The study was supported by an unrestricted grant from the Wearable Artificial Kidney Foundation and by Blood Purification Technologies Inc. One of the study investigators, Dr. Matthew B. Rivara, is supported by a grant from the National Institute of Diabetes and Digestive and Kidney Diseases. Dr. Gura reported having no financial disclosures.
SAN DIEGO – Patients undergoing maintenance hemodialysis who wore an artificial kidney for 24 hours achieved electrolyte, solute, and volume homeostasis, results from a small exploratory trial demonstrated.
“Mortality in dialysis patients is unacceptable high and the cost is enormous,” device inventor Dr. Victor Gura said during a press briefing at the annual meeting of the American Society of Nephrology. “They have a significant amount of heart disease, strokes and infections, and yet it’s a demographic issue with more than 500,000 patients in the U.S. with end-stage renal disease.”
In a trial supported through the FDA’s Center for Devices and Radiological Health, the investigators conducted a human trial of a wearable artificial kidney, a miniaturized, wearable hemodialysis machine based on dialysate-regenerating sorbent technology that is being developed by Blood Purification Technologies. The objective was to determine the safety and efficacy of the device in achieving electrolyte, solute, and volume homeostasis over a 24-hour period in seven patients.
Dr. Gura, a nephrologist at Cedars-Sinai Medical Center and the David Geffen School of Medicine at the University of California, Los Angeles, reported that all patients remained hemodynamically stable, and there were no serious adverse events over the study period. Fluid removal was consistent with prescribed ultrafiltration. Mean BUN, creatinine, and phosphorus clearances during the first hour of treatment were 21, 20, and 22 mL/min, respectively. Treatment was stopped in one patient due to clotting after four hours. Treatment was stopped in a second patient due to discoloration of dialysate observed after 10 hours. The trial was halted after the seventh patient was enrolled due to device-related problems, including carbon dioxide bubbles in the dialysis circuit, tubing kinks, and variable blood/dialysate flow.

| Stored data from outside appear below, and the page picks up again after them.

(** A session keeps the promise of a stream. *)
Global Program Instance session_sends fuel : @sends (session W) (session_stream tr fuel) := {|
  sent := fun s => wire (world s)
|}.
Next Obligation.
  intros fuel b s s' Hrun. destruct (session_write_spec fuel b s) as (_ & _ & k & Hk & Hw & Hall & _).
  change (session_write tr fuel b s = (Ok tt, s')) in Hrun.
  rewrite Hrun in *. rewrite (Hall eq_refl), take_ge in Hw by lia. done.
Qed.
Next Obligation.
  intros fuel bufs s s' H64 Hrun.
  destruct (session_writev_spec fuel bufs s H64) as (_ & _ & k & Hk & Hw & Hall & _).
  change (session_writev tr fuel bufs s = (Ok tt, s')) in Hrun.
  rewrite Hrun in *. rewrite (Hall eq_refl), take_ge in Hw by lia. done.
Qed.

(** ** Termination

    The event loop does not resume a session for ever: one that waits is handed
    an error when its deadline passes.  [patient k w] bounds what is left of
    that, and every loop of a session ends within as many rounds as there are
    bytes to move and waits to sit out. *)
Section termination.
Context `{Hpat : !os_patience W} `{Hptr : !patient_transport tr}.

Lemma yield_or_throw_patient k s s' :
  patient k (world s) -> yield_or_throw s = (Ok tt, s') -> exists k', k = S k' /\ patient k' (world s').
Proof.
  intros Hk. unfold yield_or_throw, mbind, M_bind, run_world.
  destruct (coroutine_yield (world s)) as [[ec|] w] eqn:E; [done|]. intros [= <-].
  exact (yield_patient k _ _ Hk E).
Qed.

Lemma session_write_returns fuel k b s :
  patient k (world s) -> (length b + k < fuel)%nat -> (session_write tr fuel b s).1 <> Diverge.
Proof.
  revert k b s. induction fuel as [|fuel IH]; intros k b s Hk Hf; [lia|]. cbn [session_write].
  case_decide as Hb; [done|]. unfold mbind at 1, M_bind at 1.
  pose proof (write_some_patient k b s Hk) as Hk1. pose proof (write_some_returns b s) as Hret. pose proof (write_some_law b s) as Hl.
  destruct (write_some tr b s) as [[n|e|] s1] eqn:Ew; [|done..]. case_decide as Hn.
  - subst n. unfold mbind, M_bind. pose proof (yield_or_throw_quiet s1) as (_ & _ & _ & _ & Hnd).
    destruct (yield_or_throw s1) as [[[]|e|] s2] eqn:Ey; [|done..].
    destruct (yield_or_throw_patient _ _ _ Hk1 Ey) as (k' & -> & Hk2). apply (IH k'); [done|lia].
  - destruct Hl as (_ & _ & Hlen & _). apply (IH k); [done|]. rewrite length_drop. lia.
Qed.

Lemma writev_loop_returns fuel k bufs s :
  patient k (world s) -> (length (concat bufs) + k < fuel)%nat -> (writev_loop tr fuel bufs s).1 <> Diverge.
Proof.
  revert k bufs s. induction fuel as [|fuel IH]; intros k bufs s Hk Hf; [lia|]. cbn [writev_loop].
  case_decide as Hb; [done|]. unfold mbind at 1, M_bind at 1.
  pose proof (write_some_span_patient k bufs s Hk) as Hk1. pose proof (write_some_span_returns bufs s) as Hret.
  pose proof (write_some_span_law bufs s) as Hl.
  destruct (write_some_span tr bufs s) as [[n|e|] s1] eqn:Ew; [|done..]. case_decide as Hn.
  - subst n. unfold mbind, M_bind. pose proof (yield_or_throw_quiet s1) as (_ & _ & _ & _ & Hnd).
    destruct (yield_or_throw s1) as [[[]|e|] s2] eqn:Ey; [|done..].
    destruct (yield_or_throw_patient _ _ _ Hk1 Ey) as (k' & -> & Hk2). apply (IH k'); [done|lia].
  - destruct Hl as (_ & _ & Hlen & _). cbn [fst snd] in *. apply (IH k); [done|].
    rewrite drop_written_concat, length_drop by done. lia.
Qed.

(** Both writes return or throw within as many rounds as there are bytes to send
    and waits before the deadline. *)
Theorem session_writes_terminate (fuel k : nat) (buffers : list bytes) s :
  patient k (world s) -> (length (concat buffers) + k < fuel)%nat ->
  (session_write tr fuel (concat buffers) s).1 <> Diverge /\
  (session_writev tr fuel buffers s).1 <> Diverge.
Proof.
  intros Hk Hf. split; [by apply (session_write_returns fuel k)|].
  unfold session_writev. destruct (_ =? 0); [done|]. by apply (writev_loop_returns fuel k).
Qed.
End termination.

(** C11: A session's write puts a prefix of the buffer on the wire, in order and
    without repeats however the socket splits it, the whole of it when it
    returns; as soon as one byte is out, the session can no longer be
    answered with an error of the server's own. *)
Theorem session_write_in_order (fuel : nat) (b : bytes) s :
  let '(o, s') := session_write tr fuel b s in
  incoming (world s') = incoming (world s) /\ m_pending s' = m_pending s /\
  exists k, (k <= length b)%nat /\ wire (world s') = wire (world s) ++ take k b /\
    (o = Ok tt -> k = length b) /\
    (m_can_write_errror s' = true -> k = 0%nat /\ m_can_write_errror s = true).
Proof.
  pose proof (session_write_spec fuel b s) as Hs.
  destruct (session_write tr fuel b s) as [o s']. destruct Hs as ((Hp & _) & Hi & Hs).
  split_and!; done.
Qed.

(** C12: A vectored write puts on the wire what a single write of the concatenated
    buffers would: a prefix of the concatenation, all of it when it
    returns, on both transports (writev, and the flattening of the TLS
    one). *)
Theorem session_writev_in_order (fuel : nat) (buffers : list bytes) s :
  len (concat buffers) < 2 ^ 64 ->
  let '(o, s') := session_writev tr fuel buffers s in
  incoming (world s') = incoming (world s) /\ m_pending s' = m_pending s /\
  exists k, (k <= length (concat buffers))%nat /\
    wire (world s') = wire (world s) ++ take k (concat buffers) /\
    (o = Ok tt -> k = length (concat buffers)) /\
    (m_can_write_errror s' = true -> k = 0%nat /\ m_can_write_errror s = true).
Proof.
  intros H64. pose proof (session_writev_spec fuel buffers s H64) as Hs.
  destruct (session_writev tr fuel buffers s) as [o s']. destruct Hs as ((Hp & _) & Hi & Hs).
  split_and!; done.
Qed.

(** ** Deadlines *)

(** A session timeout of up to 2^32 seconds sets the deadline exactly that far
    ahead. *)
Theorem session_deadline_exact (seconds : Z) s :
  0 <= clock_now (world s) < 2 ^ 62 -> 0 < seconds <= 2 ^ 32 ->
  m_session_timeout_time_point (set_session_timeout seconds s)
  = Some (clock_now (world s) + seconds * 10 ^ 9) /\
  m_session_timeout (set_session_timeout seconds s) = seconds.
Proof.
  intros Hn Hs. unfold set_session_timeout. rewrite (proj2 (Z.eqb_neq seconds 0)) by lia.
  cbn -[i64 Z.mul Z.pow]. unfold ns_per_s. rewrite (i64_small (seconds * 10 ^ 9)) by lia.
  by rewrite i64_small by lia.
Qed.

(** The allowance for the body overflows: a Content-Length of some petabytes gives
    a deadline in the past. *)
Theorem huge_content_length_is_expired (keep_alive_timeout length_ : Z) s :
  0 <= clock_now (world s) < 2 ^ 62 ->
  9223372037 <= keep_alive_timeout + length_ / (512 * 1024) <= 18446744073 ->
  exists tp,
    m_session_timeout_time_point
      (set_session_timeout (keep_alive_timeout + length_ / (512 * 1024)) s) = Some tp /\
    tp < clock_now (world s).
Proof.
  intros Hn. generalize (keep_alive_timeout + length_ / (512 * 1024)) as seconds. intros seconds Hs.
  unfold set_session_timeout. rewrite (proj2 (Z.eqb_neq seconds 0)) by lia.
  cbn -[i64 Z.mul Z.pow]. eexists. split; [done|]. unfold ns_per_s.
  assert (i64 (seconds * 10 ^ 9) = seconds * 10 ^ 9 - 2 ^ 64) as ->.
  { unfold i64. rewrite <- (Z_mod_plus_full _ (-1)), Z.mod_small by lia. lia. }
  rewrite i64_small by lia. lia.
Qed.

(** ** Serving requests *)

Section io_loop.
Context {B : Type} (headers_timeout keep_alive_timeout : Z)
  (create_session : request B ->
     M (session W * (request B * B)) exn (option (M (session W * (request B * B)) exn unit))).
Implicit Types x : session W * (request B * B).

(** C13: A connection is used for another request only when the one just served was
    read to its end, the keep alive is on and no error came with the last
    resume: an unread body is never taken for the next request. *)
Theorem serve_request_reuses_only_completed (fuel : nat) x x' :
  serve_request tr keep_alive_timeout create_session fuel x = (Ok true, x') ->
  m_state x'.2.1 = completed /\ m_keep_alive_s x'.1 <> 0 /\ coroutine_get (world x'.1) = None.
Proof.
  unfold serve_request. intros (u1 & x1 & _ & H1)%bind_inv_ok.
  apply bind_inv_ok in H1 as (x2 & x2' & _ & H2).
  apply bind_inv_ok in H2 as (u3 & x3 & _ & H3).
  apply bind_inv_ok in H3 as (handler & x4 & _ & H4). destruct handler as [run|].
  2:{ apply bind_inv_ok in H4 as (u5 & x5 & _ & [=]). }
  apply bind_inv_ok in H4 as (x5 & x5' & _ & H5).
  apply bind_inv_ok in H5 as (u6 & x6 & _ & H6).
  apply bind_inv_ok in H6 as (u7 & x7 & _ & H7).
  apply bind_inv_ok in H7 as (x8 & x8' & [= <- <-] & H8).
  apply bind_inv_ok in H8 as (u9 & x9 & H9 & H10).
  unfold mbind, M_bind, on_session, modify, get in H10. cbn in H10.
  pose proof (set_session_timeout_quiet (m_keep_alive_s x9.1) x9.1) as (_ & _ & (_ & _ & Hka) & _).
  injection H10 as Hcond <-. apply andb_true_iff in Hcond as [Hy Hk].
  apply bool_decide_eq_true in Hy. cbn in Hk |- *. rewrite Hka in *.
  apply negb_true_iff, Z.eqb_neq in Hk.
  case_decide as Hst; [injection H9 as _ <-; done|].
  unfold on_session, modify in H9. injection H9 as _ <-. cbn in Hk. done.
Qed.
End io_loop.
End proofs.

Six out of seven patients ambulated while receiving treatment, and all were able to eat a normal diet with ad lib ingestion of water, without restriction on salt, phosphate, or potassium-rich foods. In semi-structured interviews, all patients reported that they would switch to the device if it were commercially available.
In an abstract describing the study, the researchers characterized the findings “as proof-of-concept of the wearable artificial kidney as an important novel alternative dialysis technology that has the potential to enhance autonomy and improve health-related quality of life for patients with end-stage renal disease.”
The study was supported by an unrestricted grant from the Wearable Artificial Kidney Foundation and by Blood Purification Technologies Inc. One of the study investigators, Dr. Matthew B. Rivara, is supported by a grant from the National Institute of Diabetes and Digestive and Kidney Diseases. Dr. Gura reported having no financial disclosures.
AT KIDNEY WEEK 2015
Key clinical point: Treatment with a wearable kidney was well tolerated and resulted in effective homeostasis.
Major finding: All patients remained hemodynamically stable, and there were no serious adverse events over the study period.
Data source: An exploratory study of 7 dialysis patients who wore an artificial kidney for 24 hours.
Disclosures: The study was supported by an unrestricted grant from the Wearable Artificial Kidney Foundation and by Blood Purification Technologies Inc. One of the study investigators, Dr. Matthew B. Rivara, is supported by a grant from the National Institute of Diabetes and Digestive and Kidney Diseases. Dr. Gura reported having no financial disclosures.